Legge di Coulomb

Nel 1788 C. Coulomb, un ingegnere francese, servendosi di una bilancia di torsione, da lui realizzata circa nove anni prima, dimostrò che: “la forza di attrazione o di repulsione che si esercita tra due particelle puntiformi \(q_1\) e \(q_2\) elettricamente cariche poste nel vuoto è direttamente proporzionale al prodotto delle loro cariche ed inversamente proporzionale al quadrato della distanza tra esse ed è diretta lungo la congiungente le due cariche“. La forza che agisce sul primo corpo a causa del secondo è data da:

\[\vec{F}_{1,2}=-\vec{F}_{2,1}=k_e\dfrac{q_1q_2}{r^2}\hat{u}_r\]

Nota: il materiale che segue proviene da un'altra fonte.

Record SettleStats := mkSettleStats {
  ss_Scanned : Z; ss_Settled : Z; ss_Skipped : Z; ss_Quarantined : Z; ss_Failed : Z; ss_AutoTransferred : Z }.
Definition SettleBatchDefault : Z := 500.
Definition settle_counted (r : result oerr settleOutcome) (st : SettleStats) : SettleStats :=
  let '(mkSettleStats n s k q f a) := st in
  match r with
  | Err _ => mkSettleStats n s k q (f + 1) a
  | Ok settleDone => mkSettleStats n (s + 1) k q f a
  | Ok settleQuarantined => mkSettleStats n s k (q + 1) f a
  | Ok settleSkipped => mkSettleStats n s (k + 1) q f a
  end.
Definition first_error {A} (first : option oerr) (r : result oerr A) : option oerr :=
  match first, r with Some e, _ => Some e | None, Err e => Some e | None, Ok _ => None end.
(** A round's state: the statistics, the first error, and whether the context
    was cancelled ([ctxErr id] is what [ctx.Err] answers before entry [id]). *)
Fixpoint settle_all (ks : uuid → Call) (ctxErr : uuid → option oerr) (locked : uuid → bool) (auto : bool) (ids : list uuid)
    (st : SettleStats) (first : option oerr) : LC (SettleStats * option oerr * bool) :=
  match ids with
  | [] => mret (st, first, true)
  | id :: ids' =>
      match ctxErr id with
      | Some x => mret (st, Some x, false)
      | None =>
          r ← outcome (settleOne (ks id) locked id auto);
          settle_all ks ctxErr locked auto ids' (settle_counted r st) (first_error first r)
      end
  end.
Definition transfer_counted (r : result oerr bool) (st : SettleStats) : SettleStats :=
  let '(mkSettleStats n s k q f a) := st in
  match r with
  | Err _ => mkSettleStats n s k q (f + 1) a
  | Ok true => mkSettleStats n s k q f (a + 1)
  | Ok false => st
  end.
Fixpoint transfer_all (ks : uuid → Call) (ctxErr : uuid → option oerr) (locked : uuid → bool) (auto : bool) (ids : list uuid)
    (st : SettleStats) (first : option oerr) : LC (SettleStats * option oerr) :=
  match ids with
  | [] => mret (st, first)
  | id :: ids' =>
      match ctxErr id with
      | Some x => mret (st, Some x)
      | None =>
          r ← outcome (autoTransferOne (ks id) locked id auto);
          transfer_all ks ctxErr locked auto ids' (transfer_counted r st) (first_error first r)
      end
  end.
(** One turn of the job: what falls due, then what is marked for transfer.  The
    error of the first half is reported before the second's. *)
Definition SettleDue (k : Call) (ks kt : uuid → Call) (ctxSettle ctxTransfer : uuid → option oerr) (ctxMid : option oerr)
    (locked : uuid → bool) (limit0 : Z) : LC (SettleStats * option oerr) :=
  let limit := Z.to_nat (if limit0 <=? 0 then SettleBatchDefault else limit0) in
  wd ← lift (decodeCommissionWithdraw (Values (env k)));
  let auto := negb (cw_Enabled wd) in
  ids ← ctab (DueEntryIDs (k_now k) limit);
  half ← settle_all ks ctxSettle locked auto ids (mkSettleStats (Z.of_nat (length ids)) 0 0 0 0 0) None;
  let '(st, first, going) := half in
  if negb going then mret (st, first)
  else
    match ctxMid with
    | Some x => mret (st, Some x)
    | None =>
        due ← ctab (AutoTransferDueEntries limit);
        rest ← transfer_all kt ctxTransfer locked auto (map ce_ID due) st None;
        mret (rest.1, match first with Some _ => first | None => rest.2 end)
    end.

(** * Review (review.go) *)

Definition MinVoidReasonRunes : Z := 5.
Definition MaxEntryReviewRunes : Z := 500.
Definition validateEntryReview (approve : bool) (reason0 : string) : result oerr string :=
  let reason := TrimSpace reason0 in
  let n := RuneCountInString reason in
  if ContainsNUL reason || (negb approve && (n <? MinVoidReasonRunes)) || (MaxEntryReviewRunes <? n)
  then Err (OComm (CInvalid ["reason"])) else Ok reason.

Definition void_posting (e : Entry) (memo : string) : Posting :=
  mkPosting KindCommissionVoided SourceCommissionEntry (ce_ID e) memo
    (move_legs (pending_of (ce_Referrer e)) (PlatformAccount PlatformRevenue RefMain) (ce_Amount e)).
Definition void_error (e : oerr) : oerr :=
  match e with
  | OLedger x => if is_insufficient x then OComm CErrVoidUnderfunded else if is_duplicate x then OComm CErrEntryNotReviewable else e
  | _ => e
  end.
Definition ReviewEntry (inTx : bool) (who : option Principal) (k : Call) (id : uuid) (approve : bool) (reason0 : string) : LC string :=
  reason ← lift (validateEntryReview approve reason0);
  p ← lift (order_principal who);
  comm_tx inTx (
    e ← ctab (LockEntry id);
    match e with
    | None => fail (OComm CErrEntryNotFound)
    | Some e =>
        _ ← lift (if approve then rejectDeleted k (ce_Referrer e) else Ok ());
        if negb (String.eqb (ce_Status e) EntryPending) || negb (ce_ReviewRequired e) then fail (OComm CErrEntryNotReviewable)
        else if approve then
          changed ← ctab_fk (λ F, ApproveEntry F id (pr_UserID p) (k_now k));
          if negb changed then fail (OComm CErrEntryNotReviewable)
          else
            _ ← ctab (comm_audit "commission.entry_approved" id);
            mret EntryPending
        else if negb (CanEntryTransition (ce_Status e) EntryVoided) then fail (OComm CErrEntryNotReviewable)
        else
          txnID ← map_err void_error (cled (Post (joined who) (void_posting e "佣金复核作废，冲回计提")));
          changed ← ctab_fk (λ F, VoidEntry F id txnID reason (pr_UserID p) (k_now k));
          if negb changed then fail (OComm CErrEntryNotReviewable)
          else
            _ ← ctab (comm_audit "commission.entry_voided" id);
            mret EntryVoided
    end).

dove \(\hat{u}_r=\dfrac{\vec{u}_{r12}}{u_r}\) è il versore con direzione congiungente le due cariche, \(k_e\) è la costante elettrostatica e dipende unicamente dalle unità di misura e dal mezzo in cui le cariche sono immerse. Nel sistema internazionale \(k_e=\dfrac{1}{4\pi\varepsilon_0}\), con \(\varepsilon_0=8.85\times10^{−12}\) C2/(N·m2) detta costante dielettrica del vuoto.